Blades cost a few dollars each and a lino cutting tool set can run you between $10-$20 CDN depending on how many blades and handles it includes.
CANADA: You can often get Speedball lino cutters in local art supply stores and Michaels, but here is a link to two stores in Toronto that have extensive printmaking art supplies: AboveGround Art Supplies and Curry Art Supplies.
USA: Dick Blick’s website and store is a great place in the States for art supplies. Their Speedball carvers can be found here. You can also search the same product on Amazon.com as they have many craft re-sellers that also sell these Speedball cutters.
UK: Although there are likely lots of art stores I am unaware of (being so far across the pond!), one of the places in the UK that carries the Speedball cutters is Amazon.

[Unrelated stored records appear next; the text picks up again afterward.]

Definition queue : MessageQueue (P := metav1.ObjectMeta) (E := systemE metav1.ObjectMeta metav1.ObjectMeta) :=
  {| scheme := "scheme"; prototype := ClientObject project; has_client := true;
     consumers := [fun envelope => translate (Consume cascade envelope)] |}.

Definition state : server (P := metav1.ObjectMeta) (O := metav1.ObjectMeta) :=
  {| time := 9; watched := {[ "project" := project ]};
     stored := {[ ("system", "cluster-a") := mine; ("system", "cluster-b") := other ]} |}.

Lemma keyed_state : keyed (stored state).
Proof.
  unfold keyed, state. cbn [stored]. intros k o Hk%lookup_insert_Some. destruct Hk as [[<- <-]|[_ Hk]]; [done|].
  apply lookup_singleton_Some in Hk as [<- <-]. done.
Qed.

Definition delivery : prog (systemE metav1.ObjectMeta metav1.ObjectMeta) (option error) :=
  match Reconcile queue "project" with Some p => p | None => mret None end.

Lemma project_watched : watched state !! "project" = Some project.
Proof. reflexivity. Qed.

Lemma deletion_cascades_witness : outcome serve delivery state = (after_cascade cascade "project" state, None).
Proof.
  exact (proj1 (deletion_cascades queue cascade project "project" project 5 delivery state
    eq_refl eq_refl eq_refl project_watched eq_refl keyed_state)).
Defined.

Definition cascade_trace : trace (consumerE metav1.ObjectMeta) :=
  [Ev (ListObjects "system" (Some {[ "project" := "project" ]})) (Ok [ClientObject mine]);
   Ev (DeleteItem mine DeletePropagationForeground) None].

Lemma cascade_exact_witness :
  exists answer t', cascade_trace = Ev (ListObjects "system" (labelSelector cascade "project")) answer :: t'.
Proof.
  destruct (cascade_exact cascade (envelope_of project) cascade_trace None) as (answer & t' & Ht & _); [solve_exec|].
  exists answer, t'. exact Ht.
Defined.

Definition unreadable : trace (systemE metav1.ObjectMeta metav1.ObjectMeta) :=
  [Ev (QueueCall (GetMessage "project")) (Err (Foreign "timeout"))].

Lemma delivery_acknowledged_witness :
  exists answer t', unreadable = Ev (inject (GetMessage "project")) answer :: t'.
Proof.
  destruct (delivery_acknowledged queue project "project" delivery unreadable (Some (Foreign "timeout")))
    as (answer & t' & Ht & _); [reflexivity|reflexivity|solve_exec|]. exists answer, t'. exact Ht.
Defined.

End witnesses.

Although I use many different sizes when I carve, the Speedball tools I would say are my favorite sizes are the 1V, 2V, 3U & 5U. The 2V is great for outlining and creating mid-size bold lines, while the 1V tool creates beautiful, tiny hairline marks. The 3U & 5U gouges are designed to make deeper bold lines with less control over the edges. They are well-suited to removing a lot of block material at a time. You can see below the tools along with the strip of lino they removed.
PALM TOOLS FOR WOOD OR LINO
If you prefer working with traditional (harder) lino, you may want to invest in palm tools (used both for wood carving and lino cutting). They are more expensive than the Speedball cutters because they are more sturdy and will stand up better to hard lino in the long run.
You may need 4-6 different palm tools to get a wide range of marks on the lino. You can buy them individually or as a set. I use the Pfeil brand, but there are also other types of lino/wood cutters available, like Flexcut or Japanese carving tools.
Sets will start around $100 CDN (and up) and some of the cheaper tool sets can be had for $50-$60 CDN, while larger sets can run several hundred dollars. You can also buy the tools individually for between $30-$80 CDN each, depending on the size and style of the tool.
CANADA: Lee Valley carries a set of Japanese cutters, while Canadian Woodworker carries the Pfeil and Flexcut brands. I’ve also taken my tools into Canadian Woodworker retail stores to have them sharpened.
USA: Amazon in the States carries the Pfeil tools as I am sure many wood working shops do, as well.
UK: Jackson’s Art carries a variety of lino and printmaking supplies, along with the Pfeil cutters.
WHICH SIZE OF PALM TOOL?
A NOTE ABOUT WORKING WITH SHARP TOOLS
Remember that palm tools – although the steel blades are more sturdy – will dull with use.
Speedball lino cutters are designed to be exchanged once they dull (you simply buy another blade and insert it into the hand tool), but palm tools will require special sharpening methods.
You will either have to invest in additional sharpening materials (that’s a whole other subject!) or pay someone to sharpen them for you.
Having sharp tools is VERY important for the quality of the linocuts, but also for your safety! Sharp tools cut clean, and dull ones skip and can result in injury! A cut to your fingers or hands is no joke.
I have a butcher’s chain mail glove purchased at Lee Valley that I use for hard lino cutting and wood carving. If you are going to do lots of it, it’s really worth the investment.
When carving, please keep these things in mind:
- Keep hands and fingers BEHIND the cutting edge at all times
- Always carve AWAY from your hands and body
- Re-position the work as you go to avoid carving dangerously
- Use a protective glove on your non-dominant hand
- Use sharp blades: a sharp tool is safer because it cuts cleanly and without much effort. Speedball blades are disposable and cost a few dollars each, so if they dull, throw them away and buy new ones!
- Use a bench hook if available or make one.